§ YOUR OBJECTIVE
Copy out each line of the data that contains "conversion".

§ INPUT DATA
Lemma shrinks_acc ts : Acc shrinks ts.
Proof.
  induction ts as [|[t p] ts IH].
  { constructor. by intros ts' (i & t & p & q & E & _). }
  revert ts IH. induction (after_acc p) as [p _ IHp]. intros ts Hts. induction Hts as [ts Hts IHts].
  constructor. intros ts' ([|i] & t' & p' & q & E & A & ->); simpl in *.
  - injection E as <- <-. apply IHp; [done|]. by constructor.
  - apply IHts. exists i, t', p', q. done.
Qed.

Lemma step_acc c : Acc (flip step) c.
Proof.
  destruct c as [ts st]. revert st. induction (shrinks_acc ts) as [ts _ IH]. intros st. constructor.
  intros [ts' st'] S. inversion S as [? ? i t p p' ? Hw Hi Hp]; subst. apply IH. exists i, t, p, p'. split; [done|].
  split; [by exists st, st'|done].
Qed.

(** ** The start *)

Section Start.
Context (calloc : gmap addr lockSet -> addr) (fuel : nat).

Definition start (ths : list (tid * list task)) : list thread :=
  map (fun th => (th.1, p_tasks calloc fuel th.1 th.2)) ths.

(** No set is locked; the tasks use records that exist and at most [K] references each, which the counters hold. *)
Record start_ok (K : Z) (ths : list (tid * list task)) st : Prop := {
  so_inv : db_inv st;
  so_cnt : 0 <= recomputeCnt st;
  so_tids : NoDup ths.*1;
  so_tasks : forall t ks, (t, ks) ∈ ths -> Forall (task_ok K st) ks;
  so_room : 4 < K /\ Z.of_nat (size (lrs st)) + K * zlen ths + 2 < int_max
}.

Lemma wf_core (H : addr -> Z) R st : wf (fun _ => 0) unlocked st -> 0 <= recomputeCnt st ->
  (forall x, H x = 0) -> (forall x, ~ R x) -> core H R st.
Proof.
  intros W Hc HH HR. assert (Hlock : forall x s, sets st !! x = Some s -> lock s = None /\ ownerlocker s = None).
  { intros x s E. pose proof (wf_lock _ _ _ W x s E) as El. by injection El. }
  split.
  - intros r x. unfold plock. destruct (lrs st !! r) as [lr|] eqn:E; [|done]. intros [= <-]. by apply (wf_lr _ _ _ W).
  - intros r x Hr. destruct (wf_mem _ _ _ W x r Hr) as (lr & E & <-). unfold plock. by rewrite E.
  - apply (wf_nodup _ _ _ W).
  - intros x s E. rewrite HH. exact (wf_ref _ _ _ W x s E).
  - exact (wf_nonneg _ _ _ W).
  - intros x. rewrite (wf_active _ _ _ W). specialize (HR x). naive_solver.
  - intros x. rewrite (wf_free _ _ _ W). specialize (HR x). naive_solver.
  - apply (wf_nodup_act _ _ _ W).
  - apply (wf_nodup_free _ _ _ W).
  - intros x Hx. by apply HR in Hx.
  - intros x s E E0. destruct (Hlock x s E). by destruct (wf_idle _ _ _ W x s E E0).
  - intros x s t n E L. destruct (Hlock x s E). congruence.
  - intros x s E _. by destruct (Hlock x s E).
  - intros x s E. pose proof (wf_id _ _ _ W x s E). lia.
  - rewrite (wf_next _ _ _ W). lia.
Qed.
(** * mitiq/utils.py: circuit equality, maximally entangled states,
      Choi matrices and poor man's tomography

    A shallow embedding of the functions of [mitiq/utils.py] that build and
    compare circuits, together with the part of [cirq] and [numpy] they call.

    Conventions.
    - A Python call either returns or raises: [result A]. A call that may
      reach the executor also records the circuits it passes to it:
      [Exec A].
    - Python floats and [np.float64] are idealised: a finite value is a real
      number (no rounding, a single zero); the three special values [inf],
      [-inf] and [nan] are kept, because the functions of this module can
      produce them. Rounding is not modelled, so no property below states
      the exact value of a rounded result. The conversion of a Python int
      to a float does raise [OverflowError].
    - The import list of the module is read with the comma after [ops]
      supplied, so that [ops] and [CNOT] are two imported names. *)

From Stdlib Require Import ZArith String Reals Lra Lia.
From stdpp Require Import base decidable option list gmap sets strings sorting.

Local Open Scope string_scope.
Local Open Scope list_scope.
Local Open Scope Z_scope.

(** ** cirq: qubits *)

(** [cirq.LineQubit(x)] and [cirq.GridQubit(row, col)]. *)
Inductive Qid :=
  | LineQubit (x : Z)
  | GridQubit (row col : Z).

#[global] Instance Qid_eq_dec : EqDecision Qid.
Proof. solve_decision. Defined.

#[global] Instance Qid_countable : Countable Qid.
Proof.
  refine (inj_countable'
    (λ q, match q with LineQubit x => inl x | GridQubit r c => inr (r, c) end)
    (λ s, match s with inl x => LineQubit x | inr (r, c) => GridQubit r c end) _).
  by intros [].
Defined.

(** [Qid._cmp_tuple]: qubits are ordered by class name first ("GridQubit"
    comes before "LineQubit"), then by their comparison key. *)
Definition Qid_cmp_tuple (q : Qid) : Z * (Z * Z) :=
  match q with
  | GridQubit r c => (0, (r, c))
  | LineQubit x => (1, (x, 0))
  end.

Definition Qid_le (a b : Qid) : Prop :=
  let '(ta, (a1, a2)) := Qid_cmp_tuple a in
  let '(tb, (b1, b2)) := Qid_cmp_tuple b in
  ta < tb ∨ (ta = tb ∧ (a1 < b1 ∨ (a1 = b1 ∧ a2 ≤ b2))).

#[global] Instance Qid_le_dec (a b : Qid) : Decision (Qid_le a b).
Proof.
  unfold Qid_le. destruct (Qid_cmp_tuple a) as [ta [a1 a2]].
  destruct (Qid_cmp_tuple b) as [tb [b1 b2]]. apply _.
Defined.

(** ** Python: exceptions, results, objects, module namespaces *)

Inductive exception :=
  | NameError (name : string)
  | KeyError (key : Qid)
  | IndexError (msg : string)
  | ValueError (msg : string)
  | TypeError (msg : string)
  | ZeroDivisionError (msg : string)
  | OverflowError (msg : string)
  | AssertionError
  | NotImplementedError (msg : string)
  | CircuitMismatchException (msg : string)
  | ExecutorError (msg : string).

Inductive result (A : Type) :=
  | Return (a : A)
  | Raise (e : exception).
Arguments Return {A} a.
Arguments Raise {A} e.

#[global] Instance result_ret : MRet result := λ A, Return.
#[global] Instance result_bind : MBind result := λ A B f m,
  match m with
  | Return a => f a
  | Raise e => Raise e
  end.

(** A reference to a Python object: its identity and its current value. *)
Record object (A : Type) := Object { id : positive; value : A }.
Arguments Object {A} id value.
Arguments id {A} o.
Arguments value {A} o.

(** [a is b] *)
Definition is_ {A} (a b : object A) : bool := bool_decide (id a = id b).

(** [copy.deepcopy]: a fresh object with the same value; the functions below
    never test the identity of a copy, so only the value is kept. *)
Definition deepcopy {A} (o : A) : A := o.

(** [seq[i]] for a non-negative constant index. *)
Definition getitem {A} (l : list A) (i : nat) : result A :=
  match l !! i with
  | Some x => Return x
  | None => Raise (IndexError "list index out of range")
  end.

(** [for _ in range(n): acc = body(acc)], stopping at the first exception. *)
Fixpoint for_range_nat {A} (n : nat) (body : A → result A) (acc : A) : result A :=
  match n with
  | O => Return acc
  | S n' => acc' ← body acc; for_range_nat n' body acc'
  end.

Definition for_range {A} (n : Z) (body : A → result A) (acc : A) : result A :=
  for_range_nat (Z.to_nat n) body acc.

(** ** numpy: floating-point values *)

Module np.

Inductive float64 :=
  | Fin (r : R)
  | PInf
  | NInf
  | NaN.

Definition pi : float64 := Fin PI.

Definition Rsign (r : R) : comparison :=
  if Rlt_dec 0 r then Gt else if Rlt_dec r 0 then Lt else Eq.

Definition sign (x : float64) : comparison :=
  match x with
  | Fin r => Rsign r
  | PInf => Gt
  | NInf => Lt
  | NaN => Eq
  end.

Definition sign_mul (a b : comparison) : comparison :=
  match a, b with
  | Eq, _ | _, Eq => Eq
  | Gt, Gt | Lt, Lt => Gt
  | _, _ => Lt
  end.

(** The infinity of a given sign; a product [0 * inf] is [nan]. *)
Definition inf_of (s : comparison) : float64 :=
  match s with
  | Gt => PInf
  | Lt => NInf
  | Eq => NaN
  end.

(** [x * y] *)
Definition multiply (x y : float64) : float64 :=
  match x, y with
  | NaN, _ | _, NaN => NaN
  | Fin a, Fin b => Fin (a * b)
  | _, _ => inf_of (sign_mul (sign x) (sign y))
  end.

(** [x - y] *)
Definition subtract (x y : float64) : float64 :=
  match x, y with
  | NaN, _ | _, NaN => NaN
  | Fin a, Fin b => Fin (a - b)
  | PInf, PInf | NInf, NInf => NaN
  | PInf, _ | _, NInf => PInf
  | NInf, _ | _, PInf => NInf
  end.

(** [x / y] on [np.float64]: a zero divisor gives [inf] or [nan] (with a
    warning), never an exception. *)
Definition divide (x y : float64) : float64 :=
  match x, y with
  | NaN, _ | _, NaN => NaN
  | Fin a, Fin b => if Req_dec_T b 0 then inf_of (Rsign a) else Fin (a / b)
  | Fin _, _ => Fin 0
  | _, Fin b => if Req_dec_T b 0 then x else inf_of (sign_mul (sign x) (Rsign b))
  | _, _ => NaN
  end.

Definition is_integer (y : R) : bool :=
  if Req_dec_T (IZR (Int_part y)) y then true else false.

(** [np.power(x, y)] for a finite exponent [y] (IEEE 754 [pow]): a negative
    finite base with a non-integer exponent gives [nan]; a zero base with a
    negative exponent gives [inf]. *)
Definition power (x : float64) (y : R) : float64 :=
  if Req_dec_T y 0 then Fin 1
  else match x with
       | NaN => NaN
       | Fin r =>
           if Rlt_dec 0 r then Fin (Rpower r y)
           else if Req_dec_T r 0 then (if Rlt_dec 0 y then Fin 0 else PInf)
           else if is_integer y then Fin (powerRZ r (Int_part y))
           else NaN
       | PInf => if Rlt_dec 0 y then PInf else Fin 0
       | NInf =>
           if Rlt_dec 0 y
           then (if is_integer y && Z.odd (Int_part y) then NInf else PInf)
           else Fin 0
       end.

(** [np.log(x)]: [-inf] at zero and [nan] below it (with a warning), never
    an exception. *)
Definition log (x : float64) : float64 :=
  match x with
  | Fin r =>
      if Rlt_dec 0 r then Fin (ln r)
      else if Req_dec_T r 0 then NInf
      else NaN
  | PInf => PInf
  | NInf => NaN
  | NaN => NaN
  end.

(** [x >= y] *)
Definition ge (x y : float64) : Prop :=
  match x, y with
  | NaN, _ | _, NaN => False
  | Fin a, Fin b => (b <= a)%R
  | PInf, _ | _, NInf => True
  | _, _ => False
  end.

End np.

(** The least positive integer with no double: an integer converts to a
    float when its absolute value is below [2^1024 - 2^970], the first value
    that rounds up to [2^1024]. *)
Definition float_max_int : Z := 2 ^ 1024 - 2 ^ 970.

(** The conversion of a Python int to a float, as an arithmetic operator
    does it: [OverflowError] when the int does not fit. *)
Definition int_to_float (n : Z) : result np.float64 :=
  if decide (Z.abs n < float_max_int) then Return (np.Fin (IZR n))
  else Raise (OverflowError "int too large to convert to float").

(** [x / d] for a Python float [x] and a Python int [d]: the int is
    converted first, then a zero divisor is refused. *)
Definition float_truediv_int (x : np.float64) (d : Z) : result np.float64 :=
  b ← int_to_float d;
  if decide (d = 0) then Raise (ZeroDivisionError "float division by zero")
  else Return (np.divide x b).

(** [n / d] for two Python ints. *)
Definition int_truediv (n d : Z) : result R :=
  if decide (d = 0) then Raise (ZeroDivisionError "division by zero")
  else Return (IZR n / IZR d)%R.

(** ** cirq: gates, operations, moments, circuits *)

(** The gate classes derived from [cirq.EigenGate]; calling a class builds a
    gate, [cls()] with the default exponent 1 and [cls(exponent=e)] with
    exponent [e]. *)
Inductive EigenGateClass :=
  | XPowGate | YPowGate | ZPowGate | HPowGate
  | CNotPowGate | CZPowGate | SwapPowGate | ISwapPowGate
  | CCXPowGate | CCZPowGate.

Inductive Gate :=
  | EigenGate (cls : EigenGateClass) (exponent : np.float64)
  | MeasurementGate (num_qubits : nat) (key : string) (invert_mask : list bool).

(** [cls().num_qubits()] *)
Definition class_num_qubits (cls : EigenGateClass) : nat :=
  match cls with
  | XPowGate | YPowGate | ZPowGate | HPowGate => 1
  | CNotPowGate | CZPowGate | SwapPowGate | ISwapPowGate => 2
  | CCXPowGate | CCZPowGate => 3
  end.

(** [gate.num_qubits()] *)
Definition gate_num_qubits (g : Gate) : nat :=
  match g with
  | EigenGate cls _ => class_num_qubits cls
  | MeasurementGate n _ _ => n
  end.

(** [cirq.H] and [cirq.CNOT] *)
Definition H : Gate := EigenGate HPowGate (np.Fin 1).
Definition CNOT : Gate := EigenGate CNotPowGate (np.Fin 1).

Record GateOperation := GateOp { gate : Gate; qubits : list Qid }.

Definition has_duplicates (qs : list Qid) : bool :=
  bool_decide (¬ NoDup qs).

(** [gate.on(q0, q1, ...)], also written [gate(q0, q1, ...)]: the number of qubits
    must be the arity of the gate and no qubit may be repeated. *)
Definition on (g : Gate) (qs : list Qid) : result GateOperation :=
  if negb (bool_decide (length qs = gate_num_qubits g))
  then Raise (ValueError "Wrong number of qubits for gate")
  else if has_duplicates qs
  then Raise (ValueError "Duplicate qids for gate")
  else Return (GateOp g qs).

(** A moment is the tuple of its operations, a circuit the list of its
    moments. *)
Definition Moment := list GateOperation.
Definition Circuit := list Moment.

---

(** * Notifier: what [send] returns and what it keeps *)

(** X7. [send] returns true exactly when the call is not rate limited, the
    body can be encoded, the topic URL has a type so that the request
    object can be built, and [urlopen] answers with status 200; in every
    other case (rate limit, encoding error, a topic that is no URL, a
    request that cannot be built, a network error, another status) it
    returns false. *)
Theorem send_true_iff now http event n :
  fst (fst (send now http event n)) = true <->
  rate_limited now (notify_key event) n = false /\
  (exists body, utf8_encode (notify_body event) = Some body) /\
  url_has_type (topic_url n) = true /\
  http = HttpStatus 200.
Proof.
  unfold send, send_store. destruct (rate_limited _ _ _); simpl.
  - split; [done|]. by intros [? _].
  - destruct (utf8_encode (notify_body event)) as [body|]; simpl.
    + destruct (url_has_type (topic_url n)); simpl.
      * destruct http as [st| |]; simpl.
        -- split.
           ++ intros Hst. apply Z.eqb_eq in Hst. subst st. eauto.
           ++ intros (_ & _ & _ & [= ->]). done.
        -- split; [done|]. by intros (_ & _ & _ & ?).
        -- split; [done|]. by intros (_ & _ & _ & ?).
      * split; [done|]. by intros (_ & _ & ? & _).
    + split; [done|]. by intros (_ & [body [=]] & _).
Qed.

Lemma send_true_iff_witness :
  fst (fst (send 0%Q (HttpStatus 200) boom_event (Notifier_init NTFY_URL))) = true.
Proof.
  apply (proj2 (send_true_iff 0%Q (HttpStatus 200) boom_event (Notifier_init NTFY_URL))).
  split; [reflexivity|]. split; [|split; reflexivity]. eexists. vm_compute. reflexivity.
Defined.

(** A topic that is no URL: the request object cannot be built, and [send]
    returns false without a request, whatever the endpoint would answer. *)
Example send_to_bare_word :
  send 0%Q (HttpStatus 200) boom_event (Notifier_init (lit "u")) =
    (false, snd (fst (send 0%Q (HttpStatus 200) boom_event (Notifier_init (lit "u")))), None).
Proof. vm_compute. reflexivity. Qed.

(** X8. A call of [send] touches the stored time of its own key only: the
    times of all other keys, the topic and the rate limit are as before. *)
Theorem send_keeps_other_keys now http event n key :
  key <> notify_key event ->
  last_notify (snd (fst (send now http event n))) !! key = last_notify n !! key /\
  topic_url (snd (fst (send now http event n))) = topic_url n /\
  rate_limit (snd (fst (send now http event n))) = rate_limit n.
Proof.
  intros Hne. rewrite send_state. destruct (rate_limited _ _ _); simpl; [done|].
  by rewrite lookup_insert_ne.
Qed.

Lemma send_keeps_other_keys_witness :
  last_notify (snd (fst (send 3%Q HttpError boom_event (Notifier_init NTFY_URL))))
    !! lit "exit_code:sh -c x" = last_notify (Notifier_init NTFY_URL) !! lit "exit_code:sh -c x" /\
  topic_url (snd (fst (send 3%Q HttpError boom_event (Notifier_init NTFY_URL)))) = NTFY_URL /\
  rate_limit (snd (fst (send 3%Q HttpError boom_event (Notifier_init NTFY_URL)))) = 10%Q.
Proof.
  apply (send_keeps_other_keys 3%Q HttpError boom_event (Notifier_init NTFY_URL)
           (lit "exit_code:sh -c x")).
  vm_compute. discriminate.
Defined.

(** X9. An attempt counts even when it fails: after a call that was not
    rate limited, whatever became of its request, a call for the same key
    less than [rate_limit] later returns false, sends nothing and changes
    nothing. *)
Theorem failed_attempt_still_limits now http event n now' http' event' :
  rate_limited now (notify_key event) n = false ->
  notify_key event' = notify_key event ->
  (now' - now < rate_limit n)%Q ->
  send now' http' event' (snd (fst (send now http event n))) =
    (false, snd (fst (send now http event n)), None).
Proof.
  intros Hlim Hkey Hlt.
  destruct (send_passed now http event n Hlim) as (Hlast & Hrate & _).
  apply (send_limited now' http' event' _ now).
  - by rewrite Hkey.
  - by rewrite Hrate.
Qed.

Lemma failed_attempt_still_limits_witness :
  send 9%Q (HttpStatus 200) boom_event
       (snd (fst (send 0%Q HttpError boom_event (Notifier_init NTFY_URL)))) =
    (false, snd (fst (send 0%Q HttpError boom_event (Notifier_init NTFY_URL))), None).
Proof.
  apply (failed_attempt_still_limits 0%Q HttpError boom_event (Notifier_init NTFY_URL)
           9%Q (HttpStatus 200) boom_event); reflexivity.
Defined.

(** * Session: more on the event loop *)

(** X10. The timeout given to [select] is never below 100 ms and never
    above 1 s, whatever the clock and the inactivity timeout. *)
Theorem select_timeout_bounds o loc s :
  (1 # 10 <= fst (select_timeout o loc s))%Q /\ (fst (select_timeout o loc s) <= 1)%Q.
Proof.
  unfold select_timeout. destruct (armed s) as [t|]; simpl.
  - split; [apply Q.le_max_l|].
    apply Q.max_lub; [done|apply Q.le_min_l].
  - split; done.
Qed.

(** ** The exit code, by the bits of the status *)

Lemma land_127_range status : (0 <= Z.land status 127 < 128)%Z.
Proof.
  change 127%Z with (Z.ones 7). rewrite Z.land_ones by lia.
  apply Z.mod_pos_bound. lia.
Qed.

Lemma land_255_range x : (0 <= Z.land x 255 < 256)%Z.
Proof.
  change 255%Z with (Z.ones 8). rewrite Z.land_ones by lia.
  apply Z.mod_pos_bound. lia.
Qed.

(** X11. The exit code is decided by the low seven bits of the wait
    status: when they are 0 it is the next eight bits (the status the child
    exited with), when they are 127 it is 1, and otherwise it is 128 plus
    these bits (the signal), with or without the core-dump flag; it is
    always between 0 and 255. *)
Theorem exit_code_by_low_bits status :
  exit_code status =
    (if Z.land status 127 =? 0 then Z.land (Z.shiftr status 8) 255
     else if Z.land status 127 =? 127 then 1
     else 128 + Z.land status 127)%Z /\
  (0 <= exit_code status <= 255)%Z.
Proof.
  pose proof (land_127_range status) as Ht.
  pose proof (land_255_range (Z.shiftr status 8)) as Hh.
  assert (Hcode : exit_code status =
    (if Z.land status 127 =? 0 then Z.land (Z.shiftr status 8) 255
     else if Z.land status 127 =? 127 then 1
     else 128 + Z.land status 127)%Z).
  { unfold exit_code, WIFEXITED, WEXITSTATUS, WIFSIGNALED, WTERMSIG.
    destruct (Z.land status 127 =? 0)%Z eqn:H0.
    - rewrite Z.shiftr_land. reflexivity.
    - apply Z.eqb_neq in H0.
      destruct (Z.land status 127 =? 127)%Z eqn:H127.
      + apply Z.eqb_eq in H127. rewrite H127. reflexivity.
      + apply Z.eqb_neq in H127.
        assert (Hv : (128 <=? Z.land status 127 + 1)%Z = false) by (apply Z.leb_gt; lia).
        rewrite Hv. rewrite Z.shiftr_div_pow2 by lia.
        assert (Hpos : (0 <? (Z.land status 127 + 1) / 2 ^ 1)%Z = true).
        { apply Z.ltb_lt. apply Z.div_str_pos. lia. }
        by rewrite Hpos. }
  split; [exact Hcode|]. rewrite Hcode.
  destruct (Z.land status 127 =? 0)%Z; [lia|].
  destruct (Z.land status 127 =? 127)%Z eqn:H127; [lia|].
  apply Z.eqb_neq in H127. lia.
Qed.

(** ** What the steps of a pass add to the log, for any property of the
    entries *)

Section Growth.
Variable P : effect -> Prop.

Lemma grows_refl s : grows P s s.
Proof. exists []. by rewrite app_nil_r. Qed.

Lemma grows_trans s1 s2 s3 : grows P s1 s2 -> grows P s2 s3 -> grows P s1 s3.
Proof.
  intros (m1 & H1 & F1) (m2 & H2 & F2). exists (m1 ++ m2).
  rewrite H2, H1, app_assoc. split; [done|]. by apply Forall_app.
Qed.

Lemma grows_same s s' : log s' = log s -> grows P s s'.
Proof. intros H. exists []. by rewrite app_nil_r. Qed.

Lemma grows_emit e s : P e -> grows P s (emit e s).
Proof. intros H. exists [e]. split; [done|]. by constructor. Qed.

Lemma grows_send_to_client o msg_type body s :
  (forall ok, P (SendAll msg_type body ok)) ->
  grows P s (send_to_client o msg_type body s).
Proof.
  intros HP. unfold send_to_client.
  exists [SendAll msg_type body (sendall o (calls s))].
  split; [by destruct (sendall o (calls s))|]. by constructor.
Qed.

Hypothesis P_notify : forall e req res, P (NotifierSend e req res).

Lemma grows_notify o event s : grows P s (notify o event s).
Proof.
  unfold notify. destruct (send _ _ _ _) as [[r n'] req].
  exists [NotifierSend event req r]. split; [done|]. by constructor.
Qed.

§ RESULT OF THE EXERCISE
      the exact value of a rounded result. The conversion of a Python int
(** The conversion of a Python int to a float, as an arithmetic operator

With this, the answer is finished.